Should there even be mention of Christmas yet, since it is still Advent for crying out loud!?

All these messages and more will no doubt make an appearance this year, making sure that Christ’s faithful (and anyone else who might be listening in) don’t forget what all this cheeriness is supposed to be about.

Unfortunately, they also too often betray a scarcity of precisely that spirit which is supposed to characterize all our celebrating. In other words, as delivered from the pens of many “true Christmas” pundits, it would seem that Christ came not simply to bring joy to the world but additionally a giant “bah humbug” against any happiness that is less than explicitly Christian.

True, there is a fine line to walk here. A confessing Christian will not want to omit the “Christ” from Christmas any more than a Catholic Christian will want to omit the “Mass.” At the same time, our more militant members of the ecclesia militans may risk marginalizing one of the core components of the Christmas message: namely, peace on earth not merely among the already-believing, but upon all those of goodwill upon whom God’s favour also rests.

So, for instance, when we turn to a movie like the recent Netflix seasonal release Klaus, which claims to be about Christmas but does not speak a syllable about Jesus Christ, there may be some persons among us (and some little silent part inside the rest of us) who are tempted to call such a “secularized” depiction a distraction, if not a detraction, from true Christmas.

But is it?

At one level, Klaus certainly tells an untraditional kind of Christmas story. Focusing upon a selfish yet motivated postman who partners with a generous yet reclusive woodsman to deliver toys to the children of a feud-divided city, the film offers a fictitious historical origin story for the popular legends surrounding Santa Claus.

For example, the North Pole becomes a remote region of the sub-Arctic, the reindeer only “fly” because a half-sleeping child sees the sleigh momentarily airborne after hitting a ramp, and the donkey work of climbing down sooty smokestacks gets delegated from the massive toymaker to the much skinnier, and comic-mishap-prone, postal worker.

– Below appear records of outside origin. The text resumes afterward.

(** * markdown-preview-enhanced: the preview session core

    A shallow embedding of [src/preview-content-provider.ts]
    (class [MarkdownPreviewEnhancedView] and the process-wide
    [MARKDOWN_ENGINES_MAP]) together with the properties of its
    coordination layer: scroll synchronisation, the render decision,
    the engine cache, the message handlers and the upload hint
    resolver. *)

From Stdlib Require Import ZArith QArith Ascii Permutation Sorted.
From stdpp Require Import base strings list gmap.

Local Open Scope Z_scope.

(** ** JavaScript values *)

Module Js.

(** A JavaScript number. Finite values are kept as exact rationals:
    the handlers below only subtract and divide small integers, compare
    against zero and test truthiness, none of which depends on how the
    quotient is rounded to a double (rounding is monotone and keeps 0
    and 1 fixed). [+0] and [-0] are both [Fin 0]. *)
Inductive num : Type :=
| NaN
| Infinity (negative : bool)
| Fin (q : Q).

(** [a / b] on integer-valued operands. *)
Definition divZ (a b : Z) : num :=
  if b =? 0 then
    if a =? 0 then NaN else Infinity (a <? 0)
  else Fin (inject_Z a / inject_Z b).

Definition inUnitInterval (n : num) : Prop :=
  match n with
  | Fin q => (0 <= q /\ q <= 1)%Q
  | _ => False
  end.

Definition isZero (n : num) : Prop :=
  match n with
  | Fin q => (q == 0)%Q
  | _ => False
  end.

Inductive value : Type :=
| Undefined
| Null
| Bool (b : bool)
| Number (n : num)
| Str (s : string)
| Object (ref : nat).

(** ECMAScript [ToBoolean]. *)
Definition truthy (v : value) : bool :=
  match v with
  | Undefined | Null => false
  | Bool b => b
  | Number NaN => false
  | Number (Infinity _) => true
  | Number (Fin q) => negb (Qeq_bool q 0)
  | Str s => negb (String.eqb s "")
  | Object _ => true
  end.

(** [a || b] *)
Definition or (a b : value) : value := if truthy a then a else b.

(** Exceptions and rejections. *)
Inductive result (A : Type) : Type :=
| Ok (a : A)
| Throw (e : string).
Global Arguments Ok {A} a.
Global Arguments Throw {A} e.

Definition TypeError : string := "TypeError".

(** *** Strings *)

Fixpoint startsWith (pat s : string) : bool :=
  match pat, s with
  | EmptyString, _ => true
  | String a pat', String b s' => Ascii.eqb a b && startsWith pat' s'
  | String _ _, EmptyString => false
  end.

(** Position of the first occurrence, [None] for JavaScript's [-1]. *)
Fixpoint search (pat s : string) : option nat :=
  if startsWith pat s then Some 0%nat
  else match s with
       | EmptyString => None
       | String _ s' => S <$> search pat s'
       end.

(** Position of the last occurrence. *)
Fixpoint searchLast (pat s : string) : option nat :=
  match s with
  | EmptyString => if startsWith pat s then Some 0%nat else None
  | String _ s' =>
      match searchLast pat s' with
      | Some k => Some (S k)
      | None => if startsWith pat s then Some 0%nat else None
      end
  end.

Definition position (o : option nat) : Z :=
  match o with
  | Some k => Z.of_nat k
  | None => -1
  end.

Definition indexOf (s pat : string) : Z := position (search pat s).
Definition lastIndexOf (s pat : string) : Z := position (searchLast pat s).

(** [s.slice(from, to)], negative arguments counting from the end. *)
Definition sliceBound (len i : Z) : Z :=
  if i <? 0 then Z.max (len + i) 0 else Z.min i len.

Definition slice (s : string) (from to : Z) : string :=
  let len := Z.of_nat (String.length s) in
  let a := sliceBound len from in
  let b := sliceBound len to in
  String.substring (Z.to_nat a) (Z.to_nat (Z.max (b - a) 0)) s.

(** The replacement text of [String.prototype.replace] for a pattern
    without capture groups: [$$], [$&], [$`] and [$'] are expanded,
    every other character stands for itself. *)
Fixpoint getSubstitution (matched before after repl : string) : string :=
  match repl with
  | EmptyString => EmptyString
  | String c r =>
      if Ascii.eqb c "$" then
        match r with
        | String d r' =>
            if Ascii.eqb d "$" then
              String "$" (getSubstitution matched before after r')
            else if Ascii.eqb d "&" then
              matched +:+ getSubstitution matched before after r'
            else if Ascii.eqb d "`" then
              before +:+ getSubstitution matched before after r'
            else if Ascii.eqb d "'" then
              after +:+ getSubstitution matched before after r'
            else String c (getSubstitution matched before after r)
        | EmptyString => String c EmptyString
        end
      else String c (getSubstitution matched before after r)
  end.

(** [s.replace(pat, repl)] with a string pattern: first occurrence only. *)
Definition replace (s pat repl : string) : string :=
  match search pat s with
  | None => s
  | Some k =>
      let before := String.substring 0 k s in
      let after :=
        String.substring (k + String.length pat)
          (String.length s - (k + String.length pat)) s in
      before +:+ getSubstitution pat before after repl +:+ after
  end.

(** The regular expression [/\[[xX]\]/]: does a match start here? *)
Definition checkedBoxAt (s : string) : bool :=
  startsWith "[x]" s || startsWith "[X]" s.

Fixpoint searchCheckedBox (s : string) : option nat :=
  if checkedBoxAt s then Some 0%nat
  else match s with
       | EmptyString => None
       | String _ s' => S <$> searchCheckedBox s'
       end.

(** [s.replace(/\[[xX]\]/, repl)] for a replacement without [$]. *)
Definition replaceCheckedBox (s repl : string) : string :=
  match searchCheckedBox s with
  | None => s
  | Some k =>
      String.substring 0 k s +:+ repl +:+
      String.substring (k + 3) (String.length s - (k + 3)) s
  end.

End Js.

(** ** The host text buffer *)

Module TextBuffer.

Definition LF : ascii := "010"%char.

(** [buffer.lines]: the rows of the document, without line endings. *)
Abbreviation lines := (list string).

The tone of the film is good-natured, the animation amusing, and rather than aiming merely to “demythologize” the legend, the emphasis falls upon the real world transformational power of generosity. “A truly selfless act always sparks another” is the film’s repeated, big-picture philosophical takeaway.

And while this maxim may sound rather unspecific, arguably it does express in an optimistic register something of what Christians believe that first miraculous gift was all about.

All well and good, our inner humbug might grumble. But a truly Christian Christmas encompasses much more than such generic generosity and the giving of any old gifts. Moreover, where this film invents a fictional history for Santa Claus, Christian tradition can supply an actual history: that same Nicolas who lived in fourth-century Asia Minor, actually gave secret gifts to real historical persons, and was so conformed in his conduct to Jesus Christ that the Church calls him a saint.

Surely, it might seem, for Christians, this actual history offers the basis for a better, truer, more meritorious sort of story?

It may well do so. On the other hand, this might not be the only Christmas story worth telling.

Traditionally Christmas was celebrated for the 12 days following Dec. 25 (not, like many of our contemporaries, for the 60-odd days following Halloween), and in ages past the long, dark nights of these short, cold festal days were often occasions specially set aside for storytelling – Shakespeare’s Twelfth Night, for instance, is testimony to this tradition.

Perhaps this year, after the ritual recitations of the Christmas Gospel and St. Nicolas’ story, and the rewatchings of White Christmas and It’s a Wonderful Life, you and your loved ones will find a night or two left over to enjoy a new story. If so, consider Klaus. 

Standing alone on its own two feet, it might not seem very obviously Christian. But taken up and swept along in the merry movements of the season, you just might find it not only fits in, but even accentuates that special mood in which we no longer look out with suspicion upon a wintry world, but fling open the doors and exude the warmth that encourages the stranger in.